11月7日(土)の夕刻、4大学の学生の学習と交流の機会として、「『地域をケアする』ことについて考えよう!」と題するトークセッションを吉川団地内にある訪問介護事業所、福祉楽団地域ケアよしかわにて開催しました。4大学の学生を中心とした約30名の参加者がゲストスピーカーのお話しを伺うとともに意見や感想を交わしながら、懇親の時を過ごしました。

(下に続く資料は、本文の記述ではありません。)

(** X18: a profile the simulations cannot take stops the search with their
    error.  When the number of rows is not a multiple of 24, or it is but a
    timestamp occurs twice, the first pass of [optimize_system] raises
    ValueError, whatever the target. *)
Theorem optimize_system_raises (self : EnergySystemCalculator)
    (target : R) (fuel : nat) (w : world) :
  (length (consumption_profile self) mod 24 <> 0)%nat
  \/ ((length (consumption_profile self) mod 24 = 0)%nat
      /\ ~ NoDup (index (consumption_profile self))) ->
  optimize_system (S fuel) self target w = Some (Raise ValueError, mkWorld 42).
Proof.
  intros H. rewrite optimize_system_candidates, optimize_loop_pass.
  assert (Hatt : attempt self 0 = Raise ValueError).
  { unfold attempt. destruct H as [Hlen|[Hlen Hdup]].
    - now rewrite simulate_pv_generation_raises by (try lia; assumption).
    - destruct (simulate_pv_generation_spec self (candidate_pv 0) 1 (mkWorld 42) ltac:(lia) Hlen)
        as [g [Hg [Hi _]]].
      rewrite Hg. now rewrite calculate_autoconsumption_repeated. }
  now rewrite Hatt.
Qed.

Lemma optimize_system_raises_witness :
  ((length (consumption_profile long_day) mod 24 <> 0)%nat
   \/ ((length (consumption_profile long_day) mod 24 = 0)%nat
       /\ ~ NoDup (index (consumption_profile long_day))))
  /\ optimize_system 1 long_day (9 / 10) w0 = Some (Raise ValueError, mkWorld 42).
Proof.
  assert (H : (length (consumption_profile long_day) mod 24 <> 0)%nat
              \/ ((length (consumption_profile long_day) mod 24 = 0)%nat
                  /\ ~ NoDup (index (consumption_profile long_day))))
    by (left; exact long_day_partial).
  split; [exact H|].
  exact (optimize_system_raises long_day (9 / 10) 0 w0 H).
Defined.

Lemma below_target_above_one (self : EnergySystemCalculator) (target : R) (j : nat) :
  well_formed self -> 1 < target -> below_target self target j.
Proof.
  intros Hwf Ht.
  destruct (attempt_well_formed self j Hwf) as [g [a [s [Hatt [_ [_ [Hpos Hzero]]]]]]].
  exists g, a, s. split; [exact Hatt|].
  destruct Hwf as [_ [_ [Hc _]]]. pose proof (sum_nonneg _ Hc) as Hs.
  destruct (Req_dec (sum (values (consumption_profile self))) 0) as [Hz|Hnz].
  - now rewrite (Hzero Hz).
  - destruct Hpos as [r [-> Hr]]; [lra|]. apply np_ge_below. lra.
Qed.

(** X19: over real numbers, a target above 1 is never met.  On a non-empty
    profile of whole days with unique timestamps and no negative
    consumption, [optimize_system] with a target ratio > 1 returns after no
    number of passes. *)
Theorem optimize_system_target_above_one (self : EnergySystemCalculator)
    (target : R) (fuel : nat) (w : world) :
  well_formed self -> 1 < target ->
  optimize_system fuel self target w = None.
Proof.
  intros Hwf Ht. rewrite optimize_system_candidates.
  apply optimize_loop_exhausted. intros j _. now apply below_target_above_one.
Qed.

Lemma optimize_system_target_above_one_witness :
  well_formed flat_day /\ 1 < 2
  /\ optimize_system 500 flat_day 2 w0 = None.
Proof.
  pose proof flat_day_well_formed as H1.
  assert (H2 : 1 < 2) by lra.
  repeat (split; [assumption|]).
  exact (optimize_system_target_above_one flat_day 2 500 w0 H1 H2).
Defined.

(** X20: a profile that consumes nothing never ends the search.  On a
    non-empty profile of whole days with unique timestamps whose consumption is zero
    in total (no value negative), every pass yields nan, no comparison with
    nan holds, and [optimize_system] returns after no number of passes
    whatever the target, also a target of 0 or less. *)
Theorem optimize_system_zero_consumption (self : EnergySystemCalculator)
    (target : R) (fuel : nat) (w : world) :
  well_formed self ->
  sum (values (consumption_profile self)) = 0 ->
  optimize_system fuel self target w = None.
Proof.
  intros Hwf Hz. rewrite optimize_system_candidates.
  apply optimize_loop_exhausted. intros j _.
  destruct (attempt_well_formed self j Hwf) as [g [a [s [Hatt [_ [_ [_ Hzero]]]]]]].
  exists g, a, s. split; [exact Hatt|]. now rewrite (Hzero Hz).
Qed.

Lemma idle_day_well_formed : well_formed idle_day.
Proof.
  split; [|split; [|split]].
  - change (consumption_profile idle_day) with (flat_profile 24 0).
    now rewrite flat_profile_length.
  - apply flat_profile_NoDup.
  - apply flat_profile_nonneg. lra.
  - discriminate.
Qed.

Lemma optimize_system_zero_consumption_witness :
  well_formed idle_day
  /\ sum (values (consumption_profile idle_day)) = 0
  /\ optimize_system 500 idle_day 0 w0 = None.
Proof.
  pose proof idle_day_well_formed as H1.
  pose proof idle_day_total as H2.
  repeat (split; [assumption|]).
  exact (optimize_system_zero_consumption idle_day 0 500 w0 H1 H2).
Defined.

「地域をケアする」とは、地域の方々の暮らしをみつめ、困難に気づき、支えようとする営みを表現するために用いた言葉です。団地の1階に地域に開かれた居場所を提供しながら「地域をケアする」活動をしている福祉楽団地域ケアよしかわと、幸手団地にあるコミュニティカフェ、元気スタンド・ぷリズムの実践の当事者をゲストスピーカーとしてお招きして、活動の経緯や現状についてお話しいただきました。
地域ケアよしかわについては管理者でありスタッフである福祉楽団の古畑佑奈さん(社会福祉士・精神保健福祉士)と、設計を担当した日本工業大学の金野千恵さん(建築家、生活環境デザイン学科・教員)からお話しいただきました。金野さんはケアという営みに対する建築家としての解釈を示した上で、いつでも誰もが自由に使える場所にするという福祉楽団の方針に、設計を通じていかに応えたかを具体的に語ってくださいました。古畑さんは地域ケアよしかわの運営理念や、開設から1年半たった今にいたるまで、その場所で展開された取り組みや出来事についてお話しくださいました。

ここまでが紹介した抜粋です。